Il Nucleo di polizia economico finanziaria della Gdf di Milano, che ha condotto l’indagine partita da alcuni esposti, ha eseguito il decreto, firmato dal Gip di Verona, Livia Magri, di sequestro preventivo finalizzato alla confisca di oltre 2.085.000 euro (i soldi, per l’accusa, già ottenuti tra il 2018 e il 2020 e parte del finanziamento europeo) acarico di Uiv. Quest’ultima in una nota ha fatto sapere che «anche alla luce del buon operato e della trasparenza da sempre dimostrata, confida in un rapido chiarimento della vicenda ed esprime piena fiducia nella magistratura, così come nell’operato del management coinvolto».

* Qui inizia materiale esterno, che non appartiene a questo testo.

(* ===== verification/Ipc.v ===== *)
(** * Messages between applications and the control plane

    The message constructors of src/nvfuse_ipc_ring.c and the dispatcher
    [primary_poll_core] of examples/control_plane_proc/control_plane_proc.c.
    A message is the element of the message pool: NVFUSE_IPC_MSG_SIZE bytes,
    which requests and completions use with different structures.  The rings
    and the pool (DPDK) carry messages; they are not part of this file. *)
From stdpp Require Import strings.
From S2P Require Import Prelude Layout Mem BgList Alloc ControlPlane.

#[local] Open Scope Z_scope.

Module Ipc.
Export ControlPlane.

Definition NVFUSE_IPC_MSG_SIZE : Z := 128.

Definition APP_REGISTER_REQ : Z := 1.
Definition APP_REGISTER_CPL : Z := 2.
Definition APP_UNREGISTER_REQ : Z := 3.
Definition APP_UNREGISTER_CPL : Z := 4.
Definition SUPERBLOCK_COPY_REQ : Z := 5.
Definition SUPERBLOCK_COPY_CPL : Z := 6.
Definition BUFFER_ALLOC_REQ : Z := 7.
Definition BUFFER_ALLOC_CPL : Z := 8.
Definition BUFFER_FREE_REQ : Z := 9.
Definition BUFFER_FREE_CPL : Z := 10.
Definition CONTAINER_ALLOC_REQ : Z := 11.
Definition CONTAINER_ALLOC_CPL : Z := 12.
Definition CONTAINER_RELEASE_REQ : Z := 13.
Definition CONTAINER_RELEASE_CPL : Z := 14.
Definition CONTAINER_RESERVATION_ACQUIRE_REQ : Z := 15.
Definition CONTAINER_RESERVATION_ACQUIRE_CPL : Z := 16.
Definition CONTAINER_RESERVATION_RELEASE_REQ : Z := 17.
Definition CONTAINER_RESERVATION_RELEASE_CPL : Z := 18.
Definition HEALTH_CHECK_REQ : Z := 19.
Definition HEALTH_CHECK_CPL : Z := 20.
Definition UNKOWN_CPL : Z := 21.

Definition nvfuse_ipc_opcode_decode (opcode : Z) : string :=
  if opcode =? APP_REGISTER_REQ then "APP_REGISTER_REQ"
  else if opcode =? APP_REGISTER_CPL then "APP_REGISTER_CPL"
  else if opcode =? APP_UNREGISTER_REQ then "APP_UNREGISTER_REQ"
  else if opcode =? APP_UNREGISTER_CPL then "APP_UNREGISTER_CPL"
  else if opcode =? SUPERBLOCK_COPY_REQ then "SUPERBLOCK_COPY_REQ"
  else if opcode =? SUPERBLOCK_COPY_CPL then "SUPERBLOCK_COPY_CPL"
  else if opcode =? BUFFER_ALLOC_REQ then "BUFFER_ALLOC_REQ"
  else if opcode =? BUFFER_ALLOC_CPL then "BUFFER_ALLOC_CPL"
  else if opcode =? BUFFER_FREE_REQ then "BUFFER_FREE_REQ"
  else if opcode =? BUFFER_FREE_CPL then "BUFFER_FREE_CPL"
  else if opcode =? CONTAINER_ALLOC_REQ then "CONTAINER_ALLOC_REQ"
  else if opcode =? CONTAINER_ALLOC_CPL then "CONTAINER_ALLOC_CPL"
  else if opcode =? CONTAINER_RELEASE_REQ then "CONTAINER_RELEASE_REQ"
  else if opcode =? CONTAINER_RELEASE_CPL then "CONTAINER_RELEASE_CPL"
  else if opcode =? CONTAINER_RESERVATION_ACQUIRE_REQ then "CONTAINER_RESERVATION_ACQUIRE_REQ"
  else if opcode =? CONTAINER_RESERVATION_ACQUIRE_CPL then "CONTAINER_RESERVATION_ACQUIRE_CPL"
  else if opcode =? CONTAINER_RESERVATION_RELEASE_REQ then "CONTAINER_RESERVATION_RELEASE_REQ"
  else if opcode =? CONTAINER_RESERVATION_RELEASE_CPL then "CONTAINER_RESERVATION_RELEASE_CPL"
  else if opcode =? HEALTH_CHECK_REQ then "HEALTH_CHECK_REQ"
  else if opcode =? HEALTH_CHECK_CPL then "HEALTH_CHECK_CPL"
  else "UNKOWN_OPCODE".

(** ** Fields

    Offsets of the members; [ret], [name] and the first member of every
    request are at the same place. *)
Definition MSG_OPCODE : Z := 0.
Definition MSG_CHAN : Z := 4.
Definition MSG_ARG : Z := 8.
Definition MSG_ARG2 : Z := 12.
Definition MSG_RET : Z := 8.

(** ** Constructors

    Every constructor writes the opcode, the completions also the return value
    and the channel (read back from the same place), and clears two tags,
    whose offset depends on the structure. *)
Definition make_req (opcode tags : Z) (msg : list Z) : option (list Z) :=
  msg ← wr32 msg MSG_OPCODE opcode;
  msg ← wr32 msg tags 0;
  wr32 msg (tags + 4) 0.

Definition make_cpl (opcode tags : Z) (msg : list Z) (ret : Z) : option (list Z) :=
  msg ← wr32 msg MSG_OPCODE opcode;
  c ← rd32 msg MSG_CHAN;
  msg ← wr32 msg MSG_CHAN c;
  msg ← wr32 msg MSG_RET ret;
  msg ← wr32 msg tags 0;
  wr32 msg (tags + 4) 0.

Definition nvfuse_make_app_register_req := make_req APP_REGISTER_REQ 40.
Definition nvfuse_make_app_register_cpl := make_cpl APP_REGISTER_CPL 12.
Definition nvfuse_make_health_check_req := make_req HEALTH_CHECK_REQ 8.
Definition nvfuse_make_health_check_cpl := make_cpl HEALTH_CHECK_CPL 12.
Definition nvfuse_make_unkown_cpl := make_cpl UNKOWN_CPL 12.
Definition nvfuse_make_app_unregister_req := make_req APP_UNREGISTER_REQ 12.
Definition nvfuse_make_app_unregister_cpl := make_cpl APP_UNREGISTER_CPL 12.
Definition nvfuse_make_superblock_copy_req := make_req SUPERBLOCK_COPY_REQ 40.
Definition nvfuse_make_superblock_copy_cpl := make_cpl SUPERBLOCK_COPY_CPL 128.
Definition nvfuse_make_buffer_alloc_req := make_req BUFFER_ALLOC_REQ 12.
Definition nvfuse_make_buffer_alloc_cpl := make_cpl BUFFER_ALLOC_CPL 16.
Definition nvfuse_make_buffer_free_req := make_req BUFFER_FREE_REQ 12.
Definition nvfuse_make_buffer_free_cpl := make_cpl BUFFER_FREE_CPL 12.
Definition nvfuse_make_container_alloc_req := make_req CONTAINER_ALLOC_REQ 12.
Definition nvfuse_make_container_alloc_cpl := make_cpl CONTAINER_ALLOC_CPL 12.
Definition nvfuse_make_container_release_req := make_req CONTAINER_RELEASE_REQ 12.
Definition nvfuse_make_container_release_cpl := make_cpl CONTAINER_RELEASE_CPL 12.
Definition nvfuse_make_container_reservation_acquire_req := make_req CONTAINER_RESERVATION_ACQUIRE_REQ 16.
Definition nvfuse_make_container_reservation_acquire_cpl := make_cpl CONTAINER_RESERVATION_ACQUIRE_CPL 12.
Definition nvfuse_make_container_reservation_release_req := make_req CONTAINER_RESERVATION_RELEASE_REQ 12.
Definition nvfuse_make_container_reservation_release_cpl := make_cpl CONTAINER_RESERVATION_ACQUIRE_CPL 12.

(** The request of nvfuse_send_msg_to_primary_core, before it is sent; an
    invalid opcode leaves the message as it is. *)
Definition request_of (opcode : Z) (msg : list Z) : option (list Z) :=
  if opcode =? APP_REGISTER_REQ then nvfuse_make_app_register_req msg
  else if opcode =? APP_UNREGISTER_REQ then nvfuse_make_app_unregister_req msg
  else if opcode =? SUPERBLOCK_COPY_REQ then nvfuse_make_superblock_copy_req msg
  else if opcode =? BUFFER_ALLOC_REQ then nvfuse_make_buffer_alloc_req msg
  else if opcode =? BUFFER_FREE_REQ then nvfuse_make_buffer_free_req msg
  else if opcode =? CONTAINER_ALLOC_REQ then nvfuse_make_container_alloc_req msg
  else if opcode =? CONTAINER_RELEASE_REQ then nvfuse_make_container_release_req msg
  else if opcode =? CONTAINER_RESERVATION_ACQUIRE_REQ then nvfuse_make_container_reservation_acquire_req msg
  else if opcode =? CONTAINER_RESERVATION_RELEASE_REQ then nvfuse_make_container_reservation_release_req msg
  else if opcode =? HEALTH_CHECK_REQ then nvfuse_make_health_check_req msg
  else Some msg.

(** ** The dispatcher *)

Section Poll.
Context {W : Type} `{FileApi W}.
Notation CM := (M (nvh W)).

Definition arg (msg : list Z) (off : Z) : CM Z := mlift (rd32 msg off).

(** The completion is left in the message. *)
Definition primary_poll_core (msg : list Z) : CM (list Z) :=
  opcode ← arg msg MSG_OPCODE;
  chan_id ← arg msg MSG_CHAN;
  if opcode =? APP_REGISTER_REQ then
    name ← mlift (rd msg MSG_ARG (NVFUSE_IPC_MSG_SIZE - MSG_ARG));
    ret ← nvfuse_app_manage_table_add chan_id (cstr name);
    mlift (nvfuse_make_app_register_cpl msg ret)
  else if opcode =? APP_UNREGISTER_REQ then
    destroy_containers ← arg msg MSG_ARG;
    ret ← nvfuse_app_manage_table_remove chan_id destroy_containers;
    mlift (nvfuse_make_app_unregister_cpl msg ret)
  else if opcode =? SUPERBLOCK_COPY_REQ then
    name ← mlift (rd msg MSG_ARG (NVFUSE_IPC_MSG_SIZE - MSG_ARG));
    '(ret, msg) ← nvfuse_superblock_copy (cstr name) msg;
    mlift (nvfuse_make_superblock_copy_cpl msg ret)
  else if opcode =? BUFFER_ALLOC_REQ then
    buffer_size ← arg msg MSG_ARG;
    ret ← nvfuse_control_plane_buffer_alloc buffer_size;
    mlift (nvfuse_make_buffer_alloc_cpl msg ret)
  else if opcode =? BUFFER_FREE_REQ then
    buffer_size ← arg msg MSG_ARG;
    ret ← nvfuse_control_plane_buffer_free buffer_size;
    mlift (nvfuse_make_buffer_free_cpl msg ret)
  else if opcode =? CONTAINER_ALLOC_REQ then
    type ← arg msg MSG_ARG;
    ret ← nvfuse_control_plane_container_alloc chan_id type ACQUIRED;
    mlift (nvfuse_make_container_alloc_cpl msg ret)
  else if opcode =? CONTAINER_RELEASE_REQ then
    container_id ← arg msg MSG_ARG;
    ret ← nvfuse_control_plane_container_release chan_id container_id;
    mlift (nvfuse_make_container_release_cpl msg ret)
  else if opcode =? CONTAINER_RESERVATION_ACQUIRE_REQ then
    container_id ← arg msg MSG_ARG;
    reservation_type ← arg msg MSG_ARG2;
    ret ← nvfuse_control_plane_reservation_acquire container_id reservation_type;
    mlift (nvfuse_make_container_reservation_acquire_cpl msg ret)
  else if opcode =? CONTAINER_RESERVATION_RELEASE_REQ then
    container_id ← arg msg MSG_ARG;
    ret ← nvfuse_control_plane_reservation_release container_id;
    mlift (nvfuse_make_container_reservation_release_cpl msg ret)
  else if opcode =? HEALTH_CHECK_REQ then
    ret ← nvfuse_control_plane_health_check chan_id;
    mlift (nvfuse_make_health_check_cpl msg ret)
  else mlift (nvfuse_make_unkown_cpl msg (-1)).

End Poll.

End Ipc.
#[export] Instance mem_store : FileStore mem_world.
Proof.
  refine {| st_file x n := mw_files (snd x) !! n; st_fd x fd := mw_fds (snd x) !! fd |}.
  - intros n x Hn. eexists 4096, _, x. split; [done|]. split; [apply repeat_length|done].
  - intros n fl [f w] Hn. unfold fa_open, mem_api, mem_open. cbn [snd] in *. destruct (mw_files w !! n) as [c|] eqn:E.
    + eexists _, _. split; [done|]. split; [lia|]. cbn. rewrite lookup_insert_eq, E. by split_and!.
    + destruct Hn as [[? Hn]|Hn]; [done|]. rewrite (proj2 (Z.eqb_neq _ 0) Hn). eexists _, _. split; [done|]. split; [lia|].
      cbn. rewrite !lookup_insert_eq. split; [done|]. split; [done|]. intros m Hm. by rewrite lookup_insert_ne.
  - intros n fl [f w] Hn Hfl. unfold fa_open, mem_api, mem_open. cbn [snd] in *. rewrite Hn, Hfl. eexists _, _. split_and!; [done|lia|done].
  - intros n fd b off c [f w] Hfd Hf Hoff. unfold fa_write, mem_api, mem_write, mem_content. cbn [snd fst] in *.
    rewrite Hfd. cbn. rewrite Hf. cbn. eexists. split; [done|]. cbn. rewrite lookup_insert_eq. split; [done|].
    split; [|done]. intros m Hm. by rewrite lookup_insert_ne.
  - intros n fd cnt off c [f w] Hfd Hf Hc Ho Hle. unfold fa_read, mem_api, mem_read, mem_content. cbn [snd fst] in *.
    rewrite Hfd. cbn. rewrite Hf. cbn. eexists. split; [do 2 f_equal; rewrite length_take, length_drop; lia|by split].
  - done.
  - done.
Defined.

(** ** Start *)

Lemma le_val_zero l : Forall (fun b => b = 0) l -> le_val l = 0.
Proof. induction 1 as [|b l -> _ IH]; cbn [le_val]; lia. Qed.

Lemma rd32_repeat m off : default 0 (rd32 (repeat 0 m) off) = 0.
Proof.
  unfold rd32, rd. destruct (in_obj _ _ _); [|done]. cbn [fmap option_fmap option_map default]. rewrite le_val_zero; [done|].
  apply Forall_take, Forall_drop, Forall_forall. intros x Hx. apply list_elem_of_In in Hx. by apply repeat_spec in Hx.
Qed.

Lemma entry_repeat m i : entry (repeat 0 m) i = mk_cr 0 0 0.
Proof. unfold entry. by rewrite !rd32_repeat. Qed.

Lemma mapM_owners t l : (forall i, i ∈ l -> inside t i) ->
  mapM (fun i => rd32 t (i * SIZEOF_RESERVATION + CR_OWNER)) l = Some (map (fun i => owner_core_id (entry t i)) l).
Proof.
  induction l as [|i l IH]; intros Hin; cbn [mapM map]; [done|].
  destruct (rd32_entry t i CR_OWNER) as [-> _]; [apply Hin, elem_of_cons; by left|auto with nvf|]. cbn.
  rewrite IH; [done|]. intros j Hj. apply Hin, elem_of_cons. by right.
Qed.

Lemma Zcount_map {A B} (f : A -> B) p l : Zcount p (map f l) = Zcount (fun x => p (f x)) l.
Proof. induction l as [|a l IH]; [done|]. unfold Zcount, Zsum in *. simpl. by rewrite IH. Qed.

Section Start.
Context {W : Type} `{!FileApi W} `{!FileApiLaws W}.
Implicit Types s : nvh W.

(** The table after the start: container 0 is taken, all others are free. *)
Lemma table_init_run n s b f w : 1 <= n < 2 ^ 27 ->
  fa_alloc (DIV_UP (12 * n) 4096) (nv_fs s, nv_w s) = (Some b, (f, w)) ->
  wp (nvfuse_control_plane_container_table_init n) (fun r s' => r = 0 /\ nr_containers (nv_cp s') = n /\
    exists t, table_ok (nv_cp s') t /\ forall i, 1 <= i -> entry t i = mk_cr 0 UNLOCKED 0) s.
Proof.
  intros Hn Ha. unfold nvfuse_control_plane_container_table_init. apply wp_bind, wp_api. intros a f' w' E.
  change SIZEOF_RESERVATION with 12 in *. change CLUSTER_SIZE with 4096 in *. rewrite Ha in E. injection E as <- <- <-.
  destruct b as [base bytes]. apply wp_bind, wp_modify. cbn [nv_cp nv_fs nv_w].
  set (size := DIV_UP (12 * n) 4096). set (t0 := repeat 0 (Z.to_nat size)).
  assert (12 * n <= size) as Hsz by (apply div_up_ge; lia).
  assert (forall i, 0 <= i < n -> inside t0 i) as Hin by (intros i Hi; split; [lia|]; unfold t0; rewrite repeat_length; lia).
  apply wp_bind. eapply (wp_resv_set 0 CR_OWNER (-1) _ _ t0); [done|apply Hin; lia|auto with nvf|unfold is_s32; lia|].
  intros t Hu. apply wp_bind, wp_modify. apply wp_bind. unfold resv_mem. apply wp_bind, wp_gets. apply (wp_lift _ t); [done|].
  apply wp_bind, wp_gets. rewrite mapM_owners.
  2:{ intros i Hi%elem_of_range. eapply updated_inside; [done|]. by apply Hin. }
  apply wp_bind, (wp_lift _ _ _ _ eq_refl). rewrite Zcount_map. fold (count_free t n).
  assert (count_free t n = n - 1) as Hcf.
  { rewrite (count_free_update t0 t n 0 _ ltac:(lia) Hu). unfold count_free, t0. rewrite (Zcount_ext _ (fun _ => true)).
    - unfold Zcount. rewrite Zsum_const, length_range by lia. rewrite entry_repeat. simpl. lia.
    - intros i _. by rewrite entry_repeat. }
  simpl. rewrite s32_small by lia. apply wp_bind, wp_assert; [by apply Z.eqb_eq|]. apply wp_ret.
  assert (forall i, 1 <= i -> entry t i = mk_cr 0 UNLOCKED 0) as He.
  { intros i Hi. rewrite (updated_ne _ _ _ _ i Hu) by lia. apply entry_repeat. }
  split; [done|]. split; [done|]. exists t. split; [|done]. destruct Hu as [Hl Hu].
  split; cbn; try done; try lia.
  - rewrite Hl. unfold t0. rewrite repeat_length. unfold size. lia.
  - by rewrite Hu.
  - intros i Hi. destruct (Z.eq_dec i 0) as [->|]; [rewrite Hu; unfold t0; rewrite entry_repeat; by left|rewrite He by lia; by left].
  - intros i Hi. by rewrite He by lia.
Qed.

(** Every message keeps the invariant. *)
Lemma poll_keeps_inv msg chan reply s s' : cp_inv (nv_cp s) -> rd32 msg MSG_CHAN = Some chan -> 1 <= chan < 16 ->
  unsaturated s -> primary_poll_core msg s = Some (reply, s') -> cp_inv (nv_cp s').
Proof. intros (t & Hk) Hch Hc Hu Hrun. by destruct (wlp_elim _ _ _ _ _ (wlp_poll msg s t chan Hk Hch Hc Hu) Hrun) as [Hinv _]. Qed.

(** ** Reachable states

    The table starts fresh and is then driven by messages, each on a channel
    1 to 15, as the channel identifiers of the applications are; no container
    is ever reserved 2^31 - 1 times at once. *)
Inductive reachable : nvh W -> Prop :=
  | reach_init n s r s' b f w : 1 <= n < 2 ^ 27 ->
      fa_alloc (DIV_UP (12 * n) 4096) (nv_fs s, nv_w s) = (Some b, (f, w)) ->
      nvfuse_control_plane_container_table_init n s = Some (r, s') -> reachable s'
  | reach_poll s msg chan reply s' : reachable s -> rd32 msg MSG_CHAN = Some chan -> 1 <= chan < 16 -> unsaturated s ->
      primary_poll_core msg s = Some (reply, s') -> reachable s'.


End Start.

(** ** Example states *)

Definition cp_zero : cp_ctx := mk_cp None 0 0 0 0 0 0 None 0 0 0 0 0 0 0 0 0.
Definition mem0 : nvh mem_world := mk_nvh cp_zero Demo.demo (mk_mw ∅ ∅ 0).
Definition run {A} (m : M (nvh mem_world) A) (s : nvh mem_world) : nvh mem_world :=
  match m s with Some (_, s') => s' | None => s end.

(** A control plane with [n] containers. *)
Definition started (n : Z) : nvh mem_world := run (nvfuse_control_plane_container_table_init n) mem0.

Definition table (s : nvh mem_world) : list Z := default [] (reservation_table (nv_cp s)).

Lemma inv_table s : cp_inv (nv_cp s) -> table_ok (nv_cp s) (table s).
Proof. intros (t & Hk). unfold table. rewrite (tk_tab _ _ Hk). done. Qed.

Lemma started_inv n : 1 <= n < 2 ^ 27 -> cp_inv (nv_cp (started n)).
Proof.
  intros Hn. pose proof (table_init_run n mem0 (4096, repeat 0 (Z.to_nat (DIV_UP (12 * n) 4096)))
    (nv_fs mem0) (nv_w mem0) Hn eq_refl) as Hw.
  destruct (wp_elim _ _ _ Hw) as (r & s' & Hr & _ & _ & t & Hk & _).
  unfold started, run. rewrite Hr. by exists t.
Qed.

Lemma run_inv {A} (m : M (nvh mem_world) A) s : cp_inv (nv_cp s) ->
  (forall r s', m s = Some (r, s') -> cp_inv (nv_cp s')) -> cp_inv (nv_cp (run m s)).
Proof. intros Hs Hm. unfold run. destruct (m s) as [[r s']|]; [by eapply Hm|done]. Qed.

(** A request: opcode, channel and two arguments. *)
Definition request (opcode chan a b : Z) : list Z :=
  le_bytes 4 opcode ++ le_bytes 4 chan ++ le_bytes 4 a ++ le_bytes 4 b ++ repeat 0 112.
(** C1. The cache is read exactly for the default sort, and before
    any upstream call; the response of a successful upstream fetch
    is written to the cache exactly for the default sort; under any
    other sort the call goes to the media server and the cache is
    neither read nor written, so that the same request made again
    goes to the media server again.  Under the default sort an entry
    of the cache is served as it is, with no upstream call and the
    cache left as it was; without an entry the answer of the media
    server is returned and the cache after the call is the cache with
    that answer stored under the page, the page size, the container
    and the instance of the request. *)
Theorem GET_caches_iff_default_sort (store : Cache) (searchParams : SearchParams) :
  let default :=
    sortBy_of searchParams = "SortName" /\ sortOrder_of searchParams = "Ascending" in
  let page := page_of searchParams in
  let pageSize := pageSize_of searchParams in
  let parentId := parentId_of searchParams in
  let embyKey := embyKey_of searchParams in
  let query := itemsQuery_of searchParams in
  let out := serve store searchParams in
  let events := log (snd out) in
  ((exists e, In e events /\ is_cache_read e = true) <-> default) /\
  (default ->
   exists rest, events = CacheRead page pageSize parentId embyKey :: rest /\
                forallb (fun e => negb (is_cache_read e)) rest = true) /\
  (forall client result,
      In (GetItems query) events ->
      getClient embyKey = inr client ->
      getItems client query = inr result ->
      fst out = Returned (live_response searchParams client result) /\
      (In (CacheWrite page pageSize (live_response searchParams client result)
             parentId embyKey) events <-> default)) /\
  ((exists e, In e events /\ is_cache_write e = true) -> default) /\
  (~ default ->
   (exists rest, events = GetClient embyKey :: rest) /\
   (forall client, getClient embyKey = inr client -> In (GetItems query) events) /\
   forallb (fun e => negb (is_cache_read e || is_cache_write e)) events = true /\
   cache (snd out) = store /\
   log (snd (serve (cache (snd out)) searchParams)) = events) /\
  (default ->
   forall hit,
     getCachedEmbyList store page pageSize parentId embyKey = Some hit ->
     out = (Returned hit,
            mkWorld store [CacheRead page pageSize parentId embyKey])) /\
  (default ->
   getCachedEmbyList store page pageSize parentId embyKey = None ->
   forall client result,
     getClient embyKey = inr client ->
     getItems client query = inr result ->
     let response := live_response searchParams client result in
     out = (Returned response,
            mkWorld (setCachedEmbyList store page pageSize response parentId embyKey)
              [CacheRead page pageSize parentId embyKey; GetClient embyKey;
               GetItems query;
               CacheWrite page pageSize response parentId embyKey])).
Proof.
  intros default page pageSize parentId embyKey query out events.
  subst out events. unfold_GET.
  fold page pageSize parentId embyKey query.
  destruct (isDefaultSort (sortBy_of searchParams) (sortOrder_of searchParams)) eqn:Hd;
    [ pose proof (proj1 (isDefaultSort_true _ _) Hd) as Hdef
    | pose proof (proj1 (isDefaultSort_false _ _) Hd) as Hdef ];
    fold default in Hdef; clearbody default; cbn;
    try destruct (getCachedEmbyList store page pageSize parentId embyKey)
      as [hit|] eqn:Hc; cbn;
    try (destruct (getClient embyKey) as [e|client] eqn:Hcl; cbn;
         try (destruct (getItems client query) as [e|result] eqn:Hit; cbn));
    events_facts.
Qed.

Secondo l’accusa, ci sarebbero stati «illeciti accordi tra la cooperativa» e «il soggetto esecutore del progetto europeo», ossia Veronafiere, per consentire alla prima «di vedersi riconosciuto un ingiusto profitto non contemplato dal progetto», che prevedeva, invece, che il beneficiario dei sussidi avrebbe sostenuto «il 20% dei costi» non «maturando quindi alcun guadagno». Lo schema fraudolento sarebbe consistito «nella pre-individuazione della società che avrebbe svolto il ruolo di “implementing body”», ossia Uiv, la quale «si sarebbe poi agevolmente aggiudicata la successiva procedura di selezione». Inoltre, le due società avrebbero anche stipulato «un contratto di servizi denominato “Accordo Quadro”, apparentemente indipendente dal progetto, ma in realtà destinato a dissimulare la retrocessione» alla cooperativa Uiv «di un importo pari al 35% del costo ammissibile». Così, le due imprese avrebbero «indotto in errore» l’Agenzia Esecutiva dell’Unione Europea per i consumatori, la salute, l’agricoltura e la sicurezza alimentare» riguardo «l’effettiva esistenza di un nesso strutturale e di un conflitto di interessi tra le parti, nonché sulla reale destinazione dei fondi erogati».
In sostanza, riassume il Gip nel decreto, le due società hanno «occultato informazioni» all’Agenzia europea, la cooperativa ha «ottenuto indebitamente il finanziamento», non ha avuto costi ma un «profitto non dovuto». Infine, «se il programma criminoso fosse stato portato» a termine, spiega il giudice, Veronafiere avrebbe ricevuto «circa 3,5 milioni di euro».